5 Key Points to Consider for Labeling GMO Products

5 Key Points to Consider for Labeling GMO Products

Many of us are waking up to the reality that while our food may look the same it’s certainly not, and it’s done so without us knowing. The introduction of GMOs, or genetically engineered organisms, patented in the 1980’s has quietly found their way into many of our foods.
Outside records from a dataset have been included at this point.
(* ===== verification/Queue.v ===== *)
(** * The work queue ([src/app/queue.py])

    Every operation is one transaction on the database and takes the transaction's
    instant [now()].  A claim carries the token that guards each later write.  Rows that
    a concurrent transaction holds locked are skipped by [FOR UPDATE SKIP LOCKED]: the
    claim takes the set of locked rows as an argument. *)

From Stdlib Require Import ZArith Lia.
From stdpp Require Import base strings option sets list.
From S2P Require Import Prelude Sql Models.

Definition LEASE_S : Z := 90.
Definition HEARTBEAT_S : Z := 20.
Definition LOCK_BUSY_DELAY_S : Z := 10.

Record Claim := mkClaim {
  c_job_id : uuid;
  c_domain : string;
  c_attempts : Z;
  c_token : string;
  c_not_before : option instant
}.

(** The worker's id, a bar and twelve fresh hexadecimal digits. *)
Definition new_token (worker hex12 : string) : string := worker +:+ "|" +:+ hex12.
Lemma db_ok_row_update issued db p f :
  row_update_ok p f → db_ok issued db →
  db_ok issued (with_job_domains db (update_where p f (job_domains db))).
Proof.
  intros Hu H. split; cbn; try apply H.
  - apply Forall_update_where; [apply H|]. intros r _. apply Hu.
  - rewrite update_where_column; [apply H|]. apply Hu.
  - intros r (r0 & Hr0 & ->)%elem_of_update_where.
    destruct (db_fk _ _ H r0 Hr0) as (j & Hj & E). exists j. split; [done|].
    rewrite E. apply jd_key_job. break; [|done]. symmetry. by apply (ru_key p f Hu).
  - intros r1 r2 k (x1 & Hx1 & ->)%elem_of_update_where (x2 & Hx2 & ->)%elem_of_update_where E1 E2.
    assert (∀ x, (if p x then jd_claimed_by (f x) else jd_claimed_by x) = Some k →
                 jd_claimed_by x = Some k) as Hc.
    { intros x. break; [|done]. by apply (ru_claim p f Hu). }
    assert (∀ x, jd_key (if p x then f x else x) = jd_key x) as Hk.
    { intros x. break; [|done]. by apply (ru_key p f Hu). }
    rewrite !Hk. apply (db_tokens_unique _ _ H x1 x2 k); try done; apply Hc.
    + by destruct (p x1).
    + by destruct (p x2).
  - split; [|apply (db_tokens_in _ _ H)].
    intros r t (r0 & Hr0 & ->)%elem_of_update_where E. apply (db_tokens_in _ _ H) with r0; [done|].
    destruct (p r0) eqn:Ep; [by apply (ru_claim p f Hu)|done].
  - intros j r Hj Hs (r0 & Hr0 & ->)%elem_of_update_where Hid.
    assert (jd_job_id r0 = j_id j) as Hid0.
    { rewrite <- Hid. apply jd_key_job. break; [|done]. symmetry. by apply (ru_key p f Hu). }
    pose proof (db_done _ _ H j r0 Hj Hs Hr0 Hid0) as Hd.
    break; [|done]. by apply (ru_done p f Hu).
Qed.

(** ** Updates of [jobs] *)

Record job_update_ok (db : DB) (p : Job → bool) (f : Job → Job) : Prop := {
  ju_id : ∀ j, p j = true → j_id (f j) = j_id j;
  ju_done : ∀ j, j ∈ jobs db → p j = true → j_status (f j) = job_done →
    j_status j = job_done ∨
    (∀ r, r ∈ job_domains db → jd_job_id r = j_id j → jd_state r = st_done)
}.

Lemma db_ok_job_update issued db p f :
  job_update_ok db p f → db_ok issued db → db_ok issued (with_jobs db (update_where p f (jobs db))).
Proof.
  intros Hu H. split; cbn; try apply H.
  - rewrite update_where_column; [apply H|]. apply Hu.
  - intros r Hr. destruct (db_fk _ _ H r Hr) as (j & Hj & E).
    exists (if p j then f j else j). split; [apply elem_of_update_where; eauto|].
    rewrite <- E. break; [|done]. by apply (ju_id db p f Hu).
  - intros j r (j0 & Hj0 & ->)%elem_of_update_where Hs Hr Hid.
    destruct (p j0) eqn:Ep; [|by eapply (db_done _ _ H)].
    rewrite (ju_id db p f Hu j0 Ep) in Hid.
    destruct (ju_done db p f Hu j0 Hj0 Ep Hs) as [Hd|Hd]; [by eapply (db_done _ _ H)|auto].
Qed.

(** ** Updates of [domains] *)

Record domain_update_ok (issued : list string) (p : Domain → bool) (f : Domain → Domain) : Prop := {
  du_key : ∀ d, p d = true → d_domain (f d) = d_domain d;
  du_owner : ∀ d t, p d = true → d_lock_owner (f d) = Some t → d_lock_owner d = Some t ∨ t ∈ issued;
  du_lock : ∀ d, p d = true → lock_ok d → lock_ok (f d)
}.

Lemma db_ok_domain_update issued db p f :
  domain_update_ok issued p f → db_ok issued db →
  db_ok issued (with_domains db (update_where p f (domains db))).
Proof.
  intros Hu H. split; cbn; try apply H.
  - rewrite update_where_column; [apply H|]. apply Hu.
  - split; [apply (db_tokens_in _ _ H)|]. cbn.
    intros d t (d0 & Hd0 & ->)%elem_of_update_where E.
    destruct (p d0) eqn:Ep; [|by apply (db_tokens_in _ _ H) with d0].
    destruct (du_owner _ _ _ Hu d0 t Ep E) as [E'|]; [|done]. by apply (db_tokens_in _ _ H) with d0.
  - apply Forall_update_where; [apply H|]. intros d _ Hd Ep. by apply (du_lock _ _ _ Hu).
Qed.

(** ** Every operation preserves the invariant *)

Lemma state_is_true s r : state_is s r = true ↔ jd_state r = s.
Proof. apply bool_decide_eq_true. Qed.

Lemma owns_true c r :
  owns c r = true ↔ jd_key r = (c_job_id c, c_domain c) ∧ jd_claimed_by r = Some (c_token c)
                    ∧ jd_state r = st_running.
Proof.
  unfold owns, is_row, null_eq, state_is. rewrite !andb_true_iff, !bool_decide_eq_true. tauto.
Qed.

(** A row freed for another claim. *)
Lemma free_update_ok p attempts avail requeued :
  (∀ r, p r = true → jd_state r = st_running) →
  (∀ r, row_ok r → p r = true → (0 ≤ attempts r)%Z) →
  row_update_ok p (λ r, set_queue r st_queued (attempts r) (avail r) None None (requeued r)).
Proof.
  intros Hp Ha. split.
  - intros r Hr Ep. split; cbn; try done. by apply Ha.
  - done.
  - done.
  - intros r Ep Hd. rewrite Hp in Hd; done.
Qed.

Lemma requeue_ok issued db now c delay ca :
  db_ok issued db → db_ok issued (requeue db now c delay ca).
Proof.
  apply db_ok_row_update, (free_update_ok _ _ _ (λ r, jd_requeued_at r)).
  - intros r (_ & _ & ?)%owns_true. done.
  - intros r Hr (_ & _ & Hs)%owns_true. apply (ok_running r Hr) in Hs as (_ & _ & ?).
    destruct ca; lia.
Qed.

Lemma reap_ok issued db now : db_ok issued db → db_ok issued (reap db now).2.
Proof.
  apply db_ok_row_update, (free_update_ok _ _ _ (λ r, jd_requeued_at r)).
  - intros r [H _]%andb_true_iff. by apply state_is_true.
  - intros r Hr _. apply Hr.
Qed.

Lemma drop_lock_ok issued p : domain_update_ok issued p drop_lock.
Proof. split; cbn; try done. intros d _ _. split; intros [? ?]; done. Qed.

Lemma unlock_domain_ok issued db c : db_ok issued db → db_ok issued (unlock_domain db c).
Proof. apply db_ok_domain_update, drop_lock_ok. Qed.

Lemma release_worker_ok issued db now w : db_ok issued db → db_ok issued (release_worker db now w).
Proof.
  intros H. unfold release_worker.
  apply (db_ok_domain_update _ (with_job_domains db _)); [apply drop_lock_ok|].
  apply db_ok_row_update; [|done].
  apply (free_update_ok _ _ _ (λ r, jd_requeued_at r)).
  - intros r [Hs _]%andb_true_iff. by apply state_is_true.
  - intros; lia.
Qed.

Lemma heartbeat_ok issued db now ts : db_ok issued db → db_ok issued (heartbeat db now ts).
Proof.
  intros H. unfold heartbeat. destruct ts as [|t ts]; [done|].
  apply (db_ok_domain_update _ (with_job_domains db _)).
  - split; cbn; try done.
    + intros d k Ep E. by left.
    + intros d Ep [Hd1 Hd2]. split; cbn; [by eauto|]. intros _.
      unfold null_any in Ep. destruct (d_lock_owner d); [by eauto|done].
  - apply db_ok_row_update; [|done]. split; cbn; try done.
    intros r Hr Ep. destruct Hr as [R1 R2 R3 R4].
    split; cbn; try done. intros Hs. destruct (R1 Hs) as (? & ? & ?). eauto.
Qed.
So what’s the big deal and why should these products be labeled? Perhaps these five key points can shed a little light:

Key Point #1

These ingredients are so unprecedented that the Environmental Protection Agency now regulates genetically engineered corn as a pesticide. Before GMOs, insecticide was sprayed on corn and could be washed off. With the introduction of GMOs, corn is engineered to produce its own insecticide.  Why label? If you had a choice between the two kinds of corn, one that is regulated as a food and the other regulated as a pesticide, which would you choose?

Key Point #2

The (FDA) Food and Drug Administration say these foods look, taste, and smell the same, that they are “substantially equivalent,” but the United States Patent and Trademark Office says they are substantially different, with GMOs being so unique that the office has granted patents to the chemical companies that invented them. Not unlike computers saying Intel Inside, we now have foods with GMO’s Inside.

Key Point #3

Chemical companies engineered food crops like sugar beets, soy and corn to withstand increasing doses of their chemicals. It’s an ingenious business move if you’re selling chemicals. But, while shareholder boast about the remarkable impact it had on the bottom line of weed killer and other chemical products, the NCI (National Cancer Institute) is telling us, especially those of us with kids, to reduce our exposure to these very same chemicals. Wouldn’t you like to know which crops have been saturated?

Key Point #4

Sixty-four countries around the world label these ingredients. A partial list includes every country in the European Union, Japan, Australia, and even Russia, India, and China.

Key Point #5

More than 20 countries around the world flat out banned GMOs and didn’t introduce them at all. The reasons vary, from no long-term human health studies to no prenatal studies and concerns over everything from cancer to allergies.

Bottom Line:

I believe is it should be a company’s obligation and duty to keep us informed, not dismiss labeling efforts. Labels would bring liability, traceability, and accountability. You see, labels give us a better perspective of the products we’re purchasing and this truly matters, especially in light of the escalating rates of allergies, autism, diabetes, and pediatric cancers.

What are your thoughts?

2 replies
  1. Jerry Rudloff
    Jerry Rudloff says:

    Great information Tony, you always deliver. We have been working hard here in Oregon to get GMO labeling passed but the chemical companies spend millions to sway the vote with misinformation. Keep up the good work on just what health is.